Businesses have right to face accusers
December 10, 2020
Over the last few weeks, 42 businesses in Whitman County have been visited by Liquor and Cannabis Board officers from outside of the area.
They’ve driven more than an hour into our communities to investigate and cite local eateries, taverns and other places based on mostly anonymous complaints. In addition to acting on anonymous tips, those same officers, local business leaders say, refuse to allow them to copy or photograph the complaints.
Apparently, they are acting on completely anonymous tips or they’re hiding the identities of coronavirus tattletales. In the alternative, they may even be serving as their own tipsters at the behest of their bureaucratic bosses. Regardless, the practice should be halted.
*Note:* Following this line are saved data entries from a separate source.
Definition run_split (dag : VmProcessDag R) (mode : SplitReadinessMode) (api_timeout : N) (s : S) :
    option (result DagRunReport DagError * S) :=
  match topo_sort dag with
  | Err e => Some (Err e, s)
  | Ok order =>
      '(p, s) ← run_split_nodes (dag_vm dag) (nodes_by_id dag) mode api_timeout order start s;
      Some (Ok (mkDagRunReport (dag_vm dag) (pr_history p) (pr_ok p) (pr_api_ready p)), s)
  end.

End executor.

(** ** Counting edges *)

Definition occ (n : NodeId) (l : list NodeId) : nat :=
  length (List.filter (fun x => bool_decide (x = n)) l).

Lemma occ_cons n x l : occ n (x :: l) = (if bool_decide (x = n) then 1 else 0) + occ n l.
Proof. unfold occ. simpl. by case_bool_decide. Qed.

Lemma occ_perm n l k : l ≡ₚ k -> occ n l = occ n k.
Proof. intros Hp. induction Hp; rewrite ?occ_cons in *; lia. Qed.

Lemma occ_pos n l : 0 < occ n l <-> n ∈ l.
Proof.
  induction l as [|x l IH]; [unfold occ; simpl; rewrite elem_of_nil; lia|].
  rewrite occ_cons, elem_of_cons, <- IH. case_bool_decide; split; intros; try lia; naive_solver.
Qed.

Definition degree (in_degree : gmap NodeId nat) (n : NodeId) : nat := default 0 (in_degree !! n).

(** The edges into [n] whose source was not emitted. *)
Definition pending (edges : list DagEdge) (sorted : list NodeId) (n : NodeId) : nat :=
  length (List.filter (fun e => bool_decide (edge_to e = n) && bool_decide (edge_from e ∉ sorted)) edges).

Definition successors (edges : list DagEdge) (id : NodeId) : list NodeId :=
  map edge_to (List.filter (fun e => bool_decide (edge_from e = id)) edges).

Lemma pending_pos edges sorted n :
  pending edges sorted n <> 0 ->
  exists e, e ∈ edges /\ edge_to e = n /\ edge_from e ∉ sorted.
Proof.
  unfold pending. destruct (List.filter _ edges) as [|e l] eqn:Hf; [done|]. intros _.
  assert (Hin : In e (e :: l)) by by left. rewrite <- Hf in Hin.
  apply List.filter_In in Hin as [Hin [Hto%bool_decide_eq_true Hn%bool_decide_eq_true]%andb_true_iff].
  exists e. split; [by apply list_elem_of_In|done].
Qed.

Lemma pending_zero edges sorted n :
  pending edges sorted n = 0 <-> forall e, e ∈ edges -> edge_to e = n -> edge_from e ∈ sorted.
Proof.
  split.
  - unfold pending. intros Hnil%length_zero_iff_nil e He Hto.
    destruct (decide (edge_from e ∈ sorted)) as [|Hn]; [done|]. exfalso. apply list_elem_of_In in He.
    assert (Hin : In e (List.filter (fun e => bool_decide (edge_to e = n)
                          && bool_decide (edge_from e ∉ sorted)) edges)).
    { apply List.filter_In. split; [done|]. by rewrite !bool_decide_true. }
    by rewrite Hnil in Hin.
  - intros Hall. destruct (decide (pending edges sorted n = 0)) as [|Hp]; [done|]. exfalso.
    apply pending_pos in Hp as (e & He & Hto & Hn). by apply Hn, Hall.
Qed.

Lemma pending_snoc edges sorted id n :
  id ∉ sorted -> pending edges sorted n = pending edges (sorted ++ [id]) n + occ n (successors edges id).
Proof.
  intros Hid. unfold pending, successors. induction edges as [|e edges IH]; [done|]. simpl.
  destruct (decide (edge_to e = n)) as [Hto|Hto].
  - rewrite (bool_decide_true (edge_to e = n)) by done. cbn [andb].
    destruct (decide (edge_from e = id)) as [Hfrom|Hfrom].
    + rewrite (bool_decide_true (edge_from e = id)) by done. cbn [map]. rewrite occ_cons.
      rewrite (bool_decide_true (edge_to e = n)) by done.
      rewrite bool_decide_true by congruence. rewrite (bool_decide_false (edge_from e ∉ _)) by set_solver.
      simpl. lia.
    + rewrite (bool_decide_false (edge_from e = id)) by done.
      rewrite (bool_decide_ext (edge_from e ∉ sorted ++ [id]) (edge_from e ∉ sorted)) by set_solver.
      case_bool_decide; simpl; lia.
  - rewrite !(bool_decide_false (edge_to e = n)) by done. cbn [andb].
    destruct (decide (edge_from e = id)) as [Hfrom|Hfrom].
    + rewrite (bool_decide_true (edge_from e = id)) by done. cbn [map]. rewrite occ_cons.
      rewrite (bool_decide_false (edge_to e = n)) by done. simpl. lia.
    + by rewrite (bool_decide_false (edge_from e = id)) by done.
Qed.

Lemma pending_nil edges n : pending edges [] n = length (List.filter (fun e => bool_decide (edge_to e = n)) edges).
Proof.
  unfold pending. f_equal. apply List.filter_ext. intros e.
  rewrite (bool_decide_true (_ ∉ [])) by apply not_elem_of_nil. by rewrite andb_true_r.
Qed.

(** ** The loops of the sort *)

Lemma collect_ids_spec ids seen :
  match collect_ids ids seen with
  | Ok id_set => NoDup ids /\ (forall id, id ∈ ids -> id ∉ seen) /\ id_set = list_to_set ids ∪ seen
  | Err e => exists pre id post, ids = pre ++ id :: post /\ e = DuplicateNode id /\
               (id ∈ pre \/ id ∈ seen)
  end.
Proof.
  revert seen. induction ids as [|id ids IH]; intros seen; simpl.
  - split_and!; [apply NoDup_nil_2|set_solver|set_solver].
  - case_bool_decide as Hin.
    + exists [], id, ids. auto.
    + specialize (IH ({[id]} ∪ seen)). destruct (collect_ids ids ({[id]} ∪ seen)) as [id_set|e].
      * destruct IH as (Hnd & Hnot & ->). split_and!.
        -- apply NoDup_cons. split; [|done]. intros H. apply Hnot in H. set_solver.
        -- set_solver.
        -- set_solver.
      * destruct IH as (pre & id' & post & -> & -> & Hor). exists (id :: pre), id', post.
        split_and!; [done|done|]. set_solver.
Qed.

Lemma add_edges_spec edges id_set deg0 adj0 :
  match add_edges edges id_set deg0 adj0 with
  | Ok (deg, adj) =>
      (forall e, e ∈ edges -> edge_from e ∈ id_set /\ edge_to e ∈ id_set) /\
      (forall n, degree deg n = degree deg0 n
         + length (List.filter (fun e => bool_decide (edge_to e = n)) edges)) /\
      (forall id, default [] (adj !! id) = default [] (adj0 !! id) ++ successors edges id) /\
      dom deg = dom deg0 ∪ list_to_set (map edge_to edges)
  | Err e => exists edge, e = UnknownNode edge /\ edge ∈ edges /\
               (edge_from edge ∉ id_set \/ edge_to edge ∉ id_set)
  end.
Proof.
  revert deg0 adj0. induction edges as [|edge edges IH]; intros deg0 adj0; simpl.
  { split_and!; [set_solver|intros; lia|intros; by rewrite app_nil_r|set_solver]. }
  case_bool_decide as Hf; [exists edge; set_solver|].
  case_bool_decide as Ht; [exists edge; set_solver|].
  match goal with |- context[add_edges edges id_set ?d ?a] => specialize (IH d a);
    destruct (add_edges edges id_set d a) as [[deg adj]|e] end.
  - destruct IH as (Hin & Hdeg & Hadj & Hdom). split_and!.
    + set_solver.
    + intros n. rewrite Hdeg. unfold degree. destruct (decide (edge_to edge = n)) as [<-|Hne].
      * rewrite lookup_insert_eq, bool_decide_true by done. simpl. lia.
      * by rewrite lookup_insert_ne, bool_decide_false by done.
    + intros id. rewrite Hadj. unfold successors. simpl.
      destruct (decide (edge_from edge = id)) as [<-|Hne].
      * rewrite lookup_insert_eq, bool_decide_true by done. simpl. by rewrite <- app_assoc.
      * by rewrite lookup_insert_ne, bool_decide_false by done.
    + rewrite Hdom. set_solver.
  - destruct IH as (e' & -> & Hin & Hor). exists e'. set_solver.
Qed.

Lemma relax_spec next sorted queue deg queue' deg' :
  relax next sorted queue deg = (queue', deg') -> (forall n, occ n next <= degree deg n) ->
  (forall n, degree deg' n = degree deg n - occ n next) /\
  exists new, queue' = queue ++ new /\ NoDup new /\
    forall n, n ∈ new <-> n ∈ next /\ degree deg' n = 0 /\ (n ∉ sorted) /\ n ∉ queue.
Proof.
  revert queue deg. induction next as [|m next IH]; intros queue deg; simpl.
  { intros [= <- <-] _. split; [intros n; unfold occ; simpl; lia|]. exists [].
    rewrite app_nil_r. split_and!; [done|apply NoDup_nil_2|]. set_solver. }
  intros Hr Hocc.
  assert (Hm : 1 + occ m next <= degree deg m)
    by (specialize (Hocc m); by rewrite occ_cons, bool_decide_true in Hocc).
  fold (degree deg m) in Hr. rewrite (bool_decide_true (0 < degree deg m)) in Hr by lia.
  set (deg1 := <[m := degree deg m - 1]> deg) in *.
  assert (Hd1 : forall n, degree deg1 n = degree deg n - (if bool_decide (m = n) then 1 else 0)).
  { intros n. change (degree deg1 n) with (default 0 (<[m := degree deg m - 1]> deg !! n)).
    destruct (decide (m = n)) as [Heq|Hne].
    - rewrite bool_decide_true by done. by rewrite Heq, lookup_insert_eq.
    - rewrite bool_decide_false, lookup_insert_ne by done. unfold degree. lia. }
  assert (Hocc1 : forall n, occ n next <= degree deg1 n).
  { intros n. rewrite Hd1. specialize (Hocc n). rewrite occ_cons in Hocc.
    destruct (bool_decide (m = n)); lia. }
  match type of Hr with relax _ _ ?q _ = _ => set (queue1 := q) in Hr end.
  destruct (IH queue1 deg1 Hr Hocc1) as (Hdeg & new & -> & Hnd & Hnew).
  split; [intros n; rewrite Hdeg, Hd1, occ_cons; lia|].
  destruct (bool_decide (degree deg m - 1 = 0) && bool_decide (m ∉ sorted) && bool_decide (m ∉ queue))
    eqn:Hpush; subst queue1.
  - apply andb_true_iff in Hpush as [Hpush Hq%bool_decide_eq_true].
    apply andb_true_iff in Hpush as [Hz%bool_decide_eq_true Hs%bool_decide_eq_true].
    exists (m :: new). rewrite <- app_assoc. split_and!; [done|..].
    + apply NoDup_cons. split; [|done]. rewrite Hnew. set_solver.
    + intros n. rewrite !elem_of_cons, Hnew. destruct (decide (n = m)) as [->|Hne]; [|set_solver].
      split; [|auto]. intros _. split_and!; [auto| |done|done].
      rewrite Hdeg, Hd1, bool_decide_true by done. lia.
  - exists new. split_and!; [done|done|]. intros n. rewrite Hnew, elem_of_cons. split; [tauto|].
    intros ([-> |Hin] & Hz & Hs & Hq); [|done]. split_and!; [|done|done|done].
    destruct (decide (m ∈ next)) as [|Hnot]; [done|]. exfalso.
    assert (Hocc0 : occ m next = 0) by (destruct (occ m next) eqn:Ho; [done|]; exfalso; apply Hnot, occ_pos; lia).
    rewrite Hdeg, Hd1, bool_decide_true, Hocc0 in Hz by done.
    rewrite !bool_decide_true in Hpush by (done || lia). done.
Qed.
One of the basic tenets of American criminal justice is the right to face your accuser. That right is enshrined in the Sixth Amendment.
The right is guaranteed in criminal matters, but no so much in civil matters. But the citations being handed out fall within a gray area.
Agencies say they are sending out their agents to “educate” business leaders disobeying edicts the governor’s own attorneys say he cannot legally enforce. Yet, the governor claims violation of his coronavirus shutdown edicts are felonies under state law, and are punishable by fines and jail time. If that’s truly the case, then the Sixth Amendment applies.
Business owners and managers not only deserve the right to face their accusers, they also deserve the right to be free from bureaucratic harassment based on anonymous tips.